Let me give you a brief example. With one client, he asked me to redesign his site, and he meant from a coding perspective. However, the client site really looked like it was made in the 1990's, and so I had a wild hair one day and approached him if he and I could redesign the site based on stuff seen on webcreme.com as inspiration. He could have been annoyed and insulted, but no, he took that, we went with it, and we collaborated together to create some sensational stuff. In the end, the client became much more than a client to me -- we now work like partners together on projects.

Okay, being elated with that great experience, I moved on to another client. Again, I tried this tactic, and got a response 180 degrees in the opposite direction. He said to me, "I don't think we would work well together. No thank you on the development and especially not on the design." I then tried to email him back and tried to cheer him up and explain about my other good fortune with my previous client in this regard, but it didn't help and he had already blocked my email address because I got bounced emails back.

So as you can see, one needs to be extremely careful with each client to study them carefully and to watch what you say and how you say it. As well, email tends to make one more formal and more rude, when this is not the intent at all, so you have to think about your word choice, your rigidity, your sentence, email, and paragraph lengths, and to watch what you say.

10. You're free in your new company now -- but enforce your own time management or you won't be.
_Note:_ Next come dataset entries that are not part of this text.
Lemma fan_in_lookup es k :
  fan_in es !! k = let c := length (filter (λ e, to_key e = k) es) in
                   if decide (c = 0) then None else Some c.
Proof.
  unfold fan_in.
  assert (H : ∀ m : gmap (NodeId * string) nat,
    fold_left (λ m e, <[to_key e := default 0 (m !! to_key e) + 1]> m) es m !! k =
    let c := length (filter (λ e, to_key e = k) es) in
    if decide (c = 0) then m !! k else Some (default 0 (m !! k) + c)).
  { induction es as [|e es IH]; intros m; [done|]. cbn [fold_left]. rewrite IH, filter_cons.
    cbn zeta. destruct (decide (to_key e = k)) as [->|Hne].
    - rewrite lookup_insert_eq. simpl. case_decide as Hc; [rewrite Hc; done|]. f_equal. lia.
    - by rewrite lookup_insert_ne. }
  rewrite H, lookup_empty. done.
Qed.

Lemma count_NoDup {A K} `{EqDecision K} (f : A → K) (l : list A) :
  NoDup (f <$> l) ↔ ∀ k, length (filter (λ x, f x = k) l) ≤ 1.
Proof.
  induction l as [|x l IH]; [split; [intros _ k; simpl; lia|constructor]|].
  rewrite fmap_cons, NoDup_cons, IH. setoid_rewrite filter_cons. split.
  - intros [Hx H] k. case_decide as Hk; [|done]. simpl.
    destruct (filter _ l) as [|y l'] eqn:E; [done|]. exfalso. apply Hx.
    assert (Hy : y ∈ filter (λ x, f x = k) l) by (rewrite E; left).
    apply list_elem_of_filter in Hy as [Hy Hin]. rewrite Hk, <- Hy. by apply list_elem_of_fmap_2.
  - intros H. split.
    + intros (y & Hy & Hin)%list_elem_of_fmap. specialize (H (f x)).
      rewrite decide_True in H by done. simpl in H.
      assert (Hf : y ∈ filter (λ y, f y = f x) l) by by apply list_elem_of_filter.
      destruct (filter _ l); [by apply not_elem_of_nil in Hf|simpl in H; lia].
    + intros k. specialize (H k). case_decide; simpl in H; lia.
Qed.

Lemma check_fan_in_ok es : check_fan_in es = Ok tt ↔ NoDup (to_key <$> es).
Proof.
  rewrite count_NoDup. unfold check_fan_in.
  destruct (List.find _ _) as [[[to port] c]|] eqn:E.
  - apply List.find_some in E as [Hin%list_elem_of_In%hm_iter_elem Hc%Nat.ltb_lt].
    split; [done|]. intros H. specialize (H (to, port)). rewrite fan_in_lookup in Hin.
    cbn zeta in Hin. cbn [snd] in Hc. case_decide; [done|]. injection Hin as <-. lia.
  - split; [intros _ k|done]. destruct (fan_in es !! k) as [c|] eqn:Ek.
    + pose proof Ek as Hin%hm_iter_elem%list_elem_of_In.
      pose proof (List.find_none _ _ E _ Hin) as Hc%Nat.ltb_ge. cbn [snd] in Hc.
      rewrite fan_in_lookup in Ek. cbn zeta in Ek. case_decide; [done|].
      injection Ek as <-. lia.
    + rewrite fan_in_lookup in Ek. cbn zeta in Ek. case_decide; [lia|done].
Qed.

(** The edge joins declared ports of one type. *)
Definition edge_ok (sh : gmap NodeId KindShape) e : Prop :=
  ∃ src dst t, sh !! pr_node (e_from e) = Some src ∧ sh !! pr_node (e_to e) = Some dst ∧
    shape_output src (pr_port (e_from e)) = Some t ∧ shape_input dst (pr_port (e_to e)) = Some t.

Lemma check_edge_ok sh e : check_edge sh e = Ok tt ↔ edge_ok sh e.
Proof.
  unfold check_edge, edge_ok. split.
  - destruct (sh !! pr_node (e_from e)) as [src|], (sh !! pr_node (e_to e)) as [dst|]; try done.
    destruct (shape_output src _) as [t|] eqn:E1; [|done].
    destruct (shape_input dst _) as [t'|] eqn:E2; [|done].
    case_decide; [subst|done]. intros _. by exists src, dst, t'.
  - intros (src & dst & t & -> & -> & -> & ->). by rewrite decide_True.
Qed.

Definition ids g : list NodeId := n_id <$> nodes g.
Definition pairs g : list (NodeId * NodeId) := edge_pair <$> edges g.

(** The static checks, steps 1 to 4 of [validate]. *)
Definition static_checks g : result unit ValidationError :=
  let? _ := check_ids ∅ (nodes g) in
  let? shapes := resolve_shapes resolve_kind allow_restricted (nodes g) ∅ in
  let? _ := check_fan_in (edges g) in
  check_all (check_edge shapes) (edges g).

(** A graph that satisfies its declaration against the catalog. *)
Record well_formed g : Prop := {
  wf_ids : NoDup (ids g);
  wf_nodes n : n ∈ nodes g → ∃ s, node_ok n s;
  wf_fan_in : NoDup (to_key <$> edges g);
  wf_edges e : e ∈ edges g → ∃ n1 n2 s1 s2 t, n1 ∈ nodes g ∧ n2 ∈ nodes g ∧
    n_id n1 = pr_node (e_from e) ∧ n_id n2 = pr_node (e_to e) ∧
    resolve_kind (n_kind n1) = Some s1 ∧ resolve_kind (n_kind n2) = Some s2 ∧
    shape_output s1 (pr_port (e_from e)) = Some t ∧ shape_input s2 (pr_port (e_to e)) = Some t;
}.

Lemma static_checks_ok g : static_checks g = Ok tt ↔ well_formed g.
Proof.
  unfold static_checks. destruct (check_ids ∅ (nodes g)) as [[]|err] eqn:E1.
  2:{ split; [done|]. intros [H _ _ _]. assert (check_ids ∅ (nodes g) = Ok tt) as E;
        [|congruence]. apply check_ids_ok. split; [done|]. intros n _. apply not_elem_of_empty. }
  apply check_ids_ok in E1 as [Hnd _].
  destruct (resolve_shapes_ok (nodes g) ∅ Hnd) as [Hsh Hok];
    [intros n _; apply lookup_empty|].
  destruct (resolve_shapes _ _ _ _) as [sh|err] eqn:E2; simpl in *.
  2:{ split; [done|]. intros [_ H _ _]. by specialize (Hok H). }
  destruct (Hsh sh eq_refl) as [Ha Hb].
  assert (Hlook : ∀ id s, sh !! id = Some s → ∃ n, n ∈ nodes g ∧ n_id n = id ∧ resolve_kind (n_kind n) = Some s).
  { intros id s Hs. destruct (decide (id ∈ n_id <$> nodes g)) as [Hin|Hni].
    - apply list_elem_of_fmap in Hin as (n & -> & Hn). destruct (Ha n Hn) as (s' & [Hr _] & Hs').
      exists n. split; [done|]. split; [done|]. congruence.
    - rewrite Hb, lookup_empty in Hs by done. done. }
  destruct (check_fan_in (edges g)) as [[]|err] eqn:E3; simpl.
  2:{ split; [done|]. intros [_ _ H%check_fan_in_ok _]. congruence. }
  apply check_fan_in_ok in E3. rewrite check_all_ok. setoid_rewrite check_edge_ok. split.
  - intros H. split; [done| |done|].
    + intros n Hn. destruct (Ha n Hn) as (s & Hs & _). by exists s.
    + intros e He. destruct (H e He) as (src & dst & t & H1 & H2 & H3 & H4).
      apply Hlook in H1 as (n1 & Hn1 & Hi1 & Hr1). apply Hlook in H2 as (n2 & Hn2 & Hi2 & Hr2).
      by exists n1, n2, src, dst, t.
  - intros [_ _ _ H] e He.
    destruct (H e He) as (n1 & n2 & s1 & s2 & t & Hn1 & Hn2 & Hi1 & Hi2 & Hr1 & Hr2 & H1 & H2).
    destruct (Ha n1 Hn1) as (s1' & [Hr1' _] & Hs1). destruct (Ha n2 Hn2) as (s2' & [Hr2' _] & Hs2).
    exists s1, s2, t. rewrite <- Hi1, <- Hi2. split; [congruence|]. split; [congruence|]. done.
Qed.

Lemma pairs_endpoints g : well_formed g → ∀ x, x ∈ pairs g → x.1 ∈ ids g ∧ x.2 ∈ ids g.
Proof.
  intros Hw x (e & -> & He)%list_elem_of_fmap.
  destruct (wf_edges g Hw e He) as (n1 & n2 & _ & _ & _ & Hn1 & Hn2 & Hi1 & Hi2 & _).
  unfold ids, edge_pair. cbn [fst snd]. rewrite <- Hi1, <- Hi2.
  split; by apply list_elem_of_fmap_2.
Qed.

Definition has_sink g : bool :=
  existsb (λ n, bool_decide (n_kind n = "Out.SpreadMult")) (nodes g).

(** [validate] on a graph that passes the static checks. *)
Lemma validate_run g : version g = CURRENT_SCHEMA_VERSION → well_formed g →
  ∃ ord indeg, kahn_inv (ids g) (pairs g) ord [] indeg ∧
    validate resolve_kind allow_restricted fresh_id g =
    if negb (length ord =? length (nodes g)) then
      Done (Err (Cycle (default fresh_id (fst <$> List.find (λ x, (0 <? x.2)%N) (hm_iter indeg)))))
    else
      let d := longest_path_length ord (successors (ids g) (pairs g)) in
      if MAX_GRAPH_DEPTH <? d then Done (Err (DepthExceeded d MAX_GRAPH_DEPTH))
      else if has_sink g then Done (Ok (mkTopoOrder ord d)) else Done (Err NoSpreadMultSink).
Proof.
  intros Hv Hw.
  destruct (topo_sort_run (ids g) (pairs g) (wf_ids g Hw) (pairs_endpoints g Hw))
    as (ord & indeg & E & Hinv).
  exists ord, indeg. split; [done|]. unfold validate. rewrite Hv, Z.eqb_refl. cbn [negb].
  fold (static_checks g). rewrite (proj2 (static_checks_ok g) Hw).
  unfold ids, pairs in E. rewrite E. done.
Qed.

Lemma validate_static g : version g = CURRENT_SCHEMA_VERSION → ¬ well_formed g →
  ∃ err, validate resolve_kind allow_restricted fresh_id g = Done (Err err) ∧ static_checks g = Err err.
Proof.
  intros Hv Hw. unfold validate. rewrite Hv, Z.eqb_refl. cbn [negb]. fold (static_checks g).
  destruct (static_checks g) as [[]|err] eqn:E; [|by exists err].
  by apply static_checks_ok in E.
Qed.

Lemma kahn_no_cycle g ord indeg : well_formed g → kahn_inv (ids g) (pairs g) ord [] indeg →
  length ord = length (nodes g) ↔ acyclic (pairs g).
Proof.
  intros Hw Hinv. pose proof (pairs_endpoints g Hw) as Hes.
  assert (Hlen : length (ids g) = length (nodes g)) by apply length_fmap. split.
  - intros Hl. eapply topological_acyclic; [apply Hw|exact Hes|apply (ki_topo _ _ _ _ _ Hinv)|].
    eapply kahn_complete; [exact Hinv|]. congruence.
  - intros Hac. rewrite (kahn_acyclic (ids g) (pairs g) (wf_ids g Hw) Hes ord indeg Hinv Hac). done.
Qed.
When getting started, learn how to stick with a day planner, how to optimize your time, and by all means get a project tool online for you to interact with your clients so that you're both on the same page and can see your progress as you go, as well as keep yourself organized when you may have to balance 3-4 clients at once. Turn off the TV, keep your online chats, forum posts, social networking, and social bookmarking site visits down to a minimum.

Remember -- this isn't playtime; this isn't some exclusive club. This is business. And business is like swimming in the ocean around sharks, finding that cruise liner to work on for a few months, and then when that gig ends, being thrown back out into the ocean again with limited food, a leaky life raft, and a pair of binoculars to hunt for the next cruise liner.

11. Research Paralysis is a Trap.

We often have to research stuff to stay ahead of the competition, and research markets, and think about strategies that branch off of freelancing programming like doing AM (aff. marketing) work or SEO. Eventually in your research you have to either park it and get back to it, or get a study team to help you get back to your own work. And there are many times in your research where you find you could go different ways and you want to keep studying and studying, comparing some options and thinking about your future.

But that can be a trap. You need to think every couple days whether your research is causing you to be paralyzed and not DOING SOMETHING. You also need to get your head out of the clouds, quit dreaming, and realize, as I saw someone posted in their signature and I thought it was really appropriate -- that software does not write itself.